Gümüş Takılarım, Sardunyalarım Ve Kedilerim



 
 
 
                                
Bu sabah İzmir' den Sevgili Zerrin'den e-posta aldım. Kapattığım işyerimin sardunya'larıyla ilgili öyle güzel şeyler yazmış ki. Benim olmadığım zaman içinde, önünden geçerken su getirip sulamak istediğini anlatmış. Beni tanıyanlar sardunyalarıma ne kadar düşkün olduğumu bilirler. Her gün saatlerce uğraşırdım onlarla. Kuru yaprak ve kuru çiçekleri olunca, yenilerinin açmayacağını bilirdim. Elimde bir torba, kuruları toplar, budanacak yerlerinden kırıp, boş yerlere ekip çoğaltırdım sürekli .
Ya beslediğim kediler, japon dediğimiz kuyruğu kesik olan ne yapıyor acaba. Evren, sanki her şeyi önceden düzenliyor. Yıllarca kedi baktığımı herkes bilir. Müşterilerimiz bile alışmıştı hepsine. On beş tane kedi besliyorduk arka bahçemizde. Karşımızdaki apartmana yeni taşınan bir aile çok şikayet ettiği için vazgeçmiştim kedilerimden kısa bir süre önce.

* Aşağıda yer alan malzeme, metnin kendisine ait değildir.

Definition RecordRouteActivityDuration (activity storeType : string) (duration : Z) (r : Metrics) : Metrics :=
  Observe ("agent_space_route_activity_duration_seconds", [activity; storeType]) duration r.

Definition http_requests : string := "agent_space_http_requests_total".

Definition RecordHTTPRequest (method endpoint statusCode namespaceID : string) (duration requestSize responseSize : Z)
    (r : Metrics) : Metrics :=
  let r := Inc (http_requests, [method; endpoint; statusCode; namespaceID]) r in
  let r := Observe ("agent_space_http_request_duration_seconds", [method; endpoint; namespaceID]) duration r in
  let r := if decide (0 < requestSize)
           then Observe ("agent_space_http_request_size_bytes", [method; endpoint; namespaceID]) requestSize r else r in
  if decide (0 < responseSize)
  then Observe ("agent_space_http_response_size_bytes", [method; endpoint; namespaceID]) responseSize r else r.

Definition RecordStoreError (storeType errorType : string) (r : Metrics) : Metrics :=
  Inc ("agent_space_store_errors_total", [storeType; errorType]) r.

Definition RecordQuotaRejection (namespaceID reason : string) (r : Metrics) : Metrics :=
  let namespaceID := if decide (namespaceID = "") then "_global" else namespaceID in
  let reason := if decide (reason = "") then "unknown" else reason in
  Inc ("agent_space_quota_rejections_total", [namespaceID; reason]) r.

(** The ranges over the maps write different series: their order is
    immaterial. *)
Definition UpdateAgentMetrics (storeType : string) (byStatus byKind : gmap string Z) (r : Metrics) : Metrics :=
  let r := map_fold (fun status count => Set_ ("agent_space_agents_total", [status; storeType]) count) r byStatus in
  map_fold (fun kind count => Set_ ("agent_space_agents_by_kind", [kind; storeType]) count) r byKind.

Definition UpdateBacklogMetric (storeType kind : string) (backlog : Z) (r : Metrics) : Metrics :=
  Set_ ("agent_space_backlog_total", [kind; storeType]) backlog r.

(** *** No recording panics *)

(** Every series has the labels of its metric. *)
Record labelled (r : Metrics) : Prop := {
  lb_counters : map_Forall (fun m _ => well_labelled m) (mr_counters r);
  lb_gauges : map_Forall (fun m _ => well_labelled m) (mr_gauges r);
  lb_observed : map_Forall (fun m _ => well_labelled m) (mr_observed r);
}.

Lemma labelled_Inc m r : well_labelled m -> labelled r -> labelled (Inc m r).
Proof. intros Hm [H1 H2 H3]. split; simpl; [by apply map_Forall_insert_2|done..]. Qed.
Lemma labelled_Set m v r : well_labelled m -> labelled r -> labelled (Set_ m v r).
Proof. intros Hm [H1 H2 H3]. split; simpl; [done|by apply map_Forall_insert_2|done]. Qed.
Lemma labelled_Observe m v r : well_labelled m -> labelled r -> labelled (Observe m v r).
Proof. intros Hm [H1 H2 H3]. split; simpl; [done..|by apply map_Forall_insert_2]. Qed.

Create HintDb metrics.
#[export] Hint Resolve labelled_Inc labelled_Set labelled_Observe : metrics.
#[export] Hint Extern 1 (well_labelled _) => reflexivity : metrics.

Lemma labelled_fold (f : string -> Z -> Metrics -> Metrics) (counts : gmap string Z) r :
  (forall k v r, labelled r -> labelled (f k v r)) -> labelled r -> labelled (map_fold f r counts).
Proof. intros Hf Hr. apply (map_fold_weak_ind (fun r _ => labelled r)); auto. Qed.

(** Whatever is recorded, the labels fit. *)
Lemma recordings_labelled r :
  labelled r ->
  (forall op st ok d, labelled (RecordOperation op st ok d r)) /\ (forall op stage st d, labelled (RecordOperationStage op stage st d r))
  /\ (forall a st, labelled (RecordRouteActivity a st r)) /\ (forall a st d, labelled (RecordRouteActivityDuration a st d r))
  /\ (forall m e c ns d rq rs, labelled (RecordHTTPRequest m e c ns d rq rs r)) /\ (forall st e, labelled (RecordStoreError st e r))
  /\ (forall ns reason, labelled (RecordQuotaRejection ns reason r))
  /\ (forall st byStatus byKind, labelled (UpdateAgentMetrics st byStatus byKind r))
  /\ (forall st kind n, labelled (UpdateBacklogMetric st kind n r)).
Proof.
  intros Hr. split_and!; intros;
    unfold RecordOperation, RecordOperationStage, RecordRouteActivity, RecordRouteActivityDuration, RecordHTTPRequest,
      RecordStoreError, RecordQuotaRejection, UpdateAgentMetrics, UpdateBacklogMetric, http_requests;
    repeat case_decide; auto 10 with metrics.
  all: apply labelled_fold; [auto with metrics|]; apply labelled_fold; auto with metrics.
Qed.

(** ** The middleware *)

(** The loop over the patterns. *)
Definition id_patterns : list (string * string) :=
  [("/api/v1/agents/", "/api/v1/agents/:id"); ("/api/v1/dag/", "/api/v1/dag/:id"); ("/api/v1/events/", "/api/v1/events/:id")].

Fixpoint match_pattern (patterns : list (string * string)) (path : string) : option string :=
  match patterns with
  | [] => None
  | (prefix, replace) :: patterns =>
      if Strings.HasPrefix path prefix && bool_decide (String.length prefix < String.length path)%nat
         && negb (Strings.Contains (of_bytes (drop (String.length prefix) (bytes path))) "/")
      then Some replace
      else match_pattern patterns path
  end.

Definition normalizeEndpoint (path : string) : string :=
  let path := Strings.TrimSuffix path "/" in
  match match_pattern id_patterns path with
  | Some label => label
  | None =>
      if decide (path = "/api/v1/agents/query") then "/api/v1/agents/query"
      else if decide (path = "/api/v1/agents/read") then "/api/v1/agents/read"
      else if decide (path = "/api/v1/agents/take") then "/api/v1/agents/take"
      else if decide (path = "/api/v1/agents/in") then "/api/v1/agents/in"
      else if Strings.HasSuffix path "/complete" then "/api/v1/agents/:id/complete"
      else if Strings.HasSuffix path "/release" then "/api/v1/agents/:id/release"
      else path
  end.

(** What a handler does to its [http.ResponseWriter]: a status, or some
    bytes of which [n] were written. *)
Inductive write : Type := WriteHeader (code : Z) | Write (n : Z).

(** [metricsResponseWriter]. *)
Record metricsResponseWriter : Type := MkMRW { rw_statusCode : Z; rw_written : Z }.

Definition rw_write (rw : metricsResponseWriter) (op : write) : metricsResponseWriter :=
  match op with
  | WriteHeader code => MkMRW code (rw_written rw)
  | Write n => MkMRW (rw_statusCode rw) (rw_written rw + n)
  end.

Definition MetricsMiddleware (r : Request) (duration : Z) (next : list write) (reg : Metrics) : Metrics :=
  let requestSize := if decide (rq_length r < 0) then 0 else rq_length r in
  let endpoint := normalizeEndpoint (rq_path r) in
  let rw := foldl rw_write (MkMRW StatusOK 0) next in
  let namespaceID := match AuthPrincipalFromContext r with
                     | Some principal => if decide (ap_NamespaceID principal = "") then "_global" else ap_NamespaceID principal
                     | None => "_global"
                     end in
  RecordHTTPRequest (rq_method r) endpoint (Strconv.FormatInt (rw_statusCode rw)) namespaceID duration requestSize
    (rw_written rw) reg.

(** Every request that reaches the middleware is counted once. *)
Definition requests_total (r : Metrics) : Z :=
  map_fold (fun (m : series) n total => if decide (m.1 = http_requests) then total + n else total) 0 (mr_counters r).

Lemma requests_total_Inc labels r : requests_total (Inc (http_requests, labels) r) = requests_total r + 1.
Proof.
  unfold requests_total, Inc. cbn [mr_counters]. set (f := fun _ _ _ => _). generalize (mr_counters r) as cs. intros cs.
  assert (Hf : forall j1 j2 z1 z2 y, f j1 z1 (f j2 z2 y) = f j2 z2 (f j1 z1 y)) by (intros; unfold f; repeat case_decide; lia).
  destruct (cs !! (http_requests, labels)) as [n|] eqn:Hl; cbn [default].
  - rewrite <- insert_delete_eq, map_fold_insert_L by (try apply lookup_delete_eq; intros; apply Hf).
    rewrite (map_fold_delete_L f 0 _ n cs) by (done || (intros; apply Hf)). unfold f at 1 3. simpl. lia.
  - rewrite map_fold_insert_L by (done || (intros; apply Hf)). unfold f at 1. simpl. lia.
Qed.

Lemma middleware_counts r duration next reg :
  requests_total (MetricsMiddleware r duration next reg) = requests_total reg + 1.
Proof.
  unfold MetricsMiddleware, RecordHTTPRequest.
  match goal with |- context [Inc (_, ?labels) reg] => rewrite <- (requests_total_Inc labels) end.
  repeat case_decide; reflexivity.
Qed.

(** *** Labels of endpoints *)

Lemma contains_slash l : "/"%char ∉ l -> Strings.contains_bytes l ["/"%char] = false.
Proof.
  induction l as [|c l IH]; intros Hno; simpl; [done|]. apply not_elem_of_cons in Hno as [H1 H2].
  rewrite bool_decide_eq_false_2 by done. simpl. by apply IH.
Qed.

Lemma no_slash_suffix s rest : rest <> "" -> "/"%char ∉ bytes rest -> Strings.HasSuffix (s +:+ rest) "/" = false.
Proof.
  intros Hne Hno. unfold Strings.HasSuffix. rewrite bytes_app, rev_app_distr. simpl.
  destruct (rev (bytes rest)) as [|c l] eqn:Hr.
  - destruct Hne. rewrite <- (of_bytes_bytes rest), <- (rev_involutive (bytes rest)), Hr. done.
  - simpl. rewrite bool_decide_eq_false_2; [done|]. intros <-. apply Hno, list_elem_of_In, in_rev. rewrite Hr. by left.
Qed.

Lemma prefix_bytes_refl p l : Strings.prefix_bytes p (p ++ l) = true.
Proof. induction p as [|c p IH]; simpl; [done|]. by rewrite bool_decide_eq_true_2. Qed.

(** Below [/api/v1/agents/] every path of one segment has the same label,
    that of the operations [query], [read], [take] and [in] included: the
    cases for them are never reached. *)
Lemma agent_paths_share_label rest :
  rest <> "" -> "/"%char ∉ bytes rest -> normalizeEndpoint ("/api/v1/agents/" +:+ rest) = "/api/v1/agents/:id".
Proof.
  intros Hne Hno. unfold normalizeEndpoint, Strings.TrimSuffix. rewrite no_slash_suffix by done.
  set (prefix := "/api/v1/agents/") in *. unfold match_pattern, id_patterns. fold prefix.
  assert (Strings.HasPrefix (prefix +:+ rest) prefix = true) as ->
    by (unfold Strings.HasPrefix; rewrite bytes_app; apply prefix_bytes_refl).
  assert (Hlen : (String.length prefix < String.length (prefix +:+ rest))%nat).
  { assert (String.length (prefix +:+ rest) = String.length prefix + String.length rest)%nat as -> by done.
    destruct rest; [done|]. simpl. lia. }
  rewrite bool_decide_eq_true_2 by done.
  assert (drop (String.length prefix) (bytes (prefix +:+ rest)) = bytes rest) as -> by (rewrite bytes_app; done).
  rewrite of_bytes_bytes. unfold Strings.Contains. by rewrite contains_slash.
Qed.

Önce uzak bir yere götürüp bırakalım diye düşündük eşimle, kıyamadık sonra. Yemek vermemeye başladık kahrolarak. Kıyamam güzellerime üç gün sonra kendiliğinden terk ettiler bizi. İnsanlardan daha anlayışlı çıktılar. Şimdi düşünüyorum da, ne zararları vardı ki...Sabah ve akşam gelirler, mamalarını yedikten sonra dağılırlardı. Bir aile herkesin düzenini ve yaşamını değiştirebiliyor. Bırakın aileyi bir kişi bile aynı şeyi yapabiliyor. Bize yaptıkları gibi... durduk yerde mekanımdan, şehrimden oldum.
Ya osman kedim yaşasaydı ne yapardım. Önce onu kaybettim, sonra şikayetle diğer kedilerimiz dağıldı. Evren sıraya soktu sanki...Daha çok üzülürdüm o zaman.
Su kaplumbağalarımı bile veterinere bıraktık bakması için.
Sardunyalarıma çok ağladım zaman zaman. Sanki ağlayacak başka şey yok gibi...
Ama bu kadar metanetli, sabırlı, tevekkel olduğumu ben bile bilmiyormuşum. Her şer de bir hayır var derdim hep. Anneannemden ve annemden hep öyle duydum çünkü.
Şimdi de tüm gönlümle aynı şeyi söylüyorum. başka hiç bir kuvvet beni işimden ve şehrimden ayıramazdı. İşten başka hayat olduğunu ve ondan keyif alınabileceğini öğrendim çünkü. Evrene hep teşekkür ediyorum, kötü olan her şeyi iyiye çevirebilme özelliğini verdiği için.
Nerden nerelere geldim yine, Zerrin'den sonra ne yaptım biliyormusunuz. Aylardır ellemediğim ve takmadığım meşhur gümüşlerimi düzenledim ve resimledim. Sakın görgüsüzlük olarak algılamayın, gümüş sevenler beni anlayabilirler. Bazı gümüşlerimi, bu gün arasam asla bulamayacağımı biliyorum. Kırk yıldır gümüşten başka bir takı kullanmadım çünkü...Umarım sizde beğenirsiniz. Bu yazının fotoğraflarını bugün yeniledim. Çünkü ilk çektiklerim oldukça kötüydüler. Şimdi daha iyi olduklarını düşünüyorum.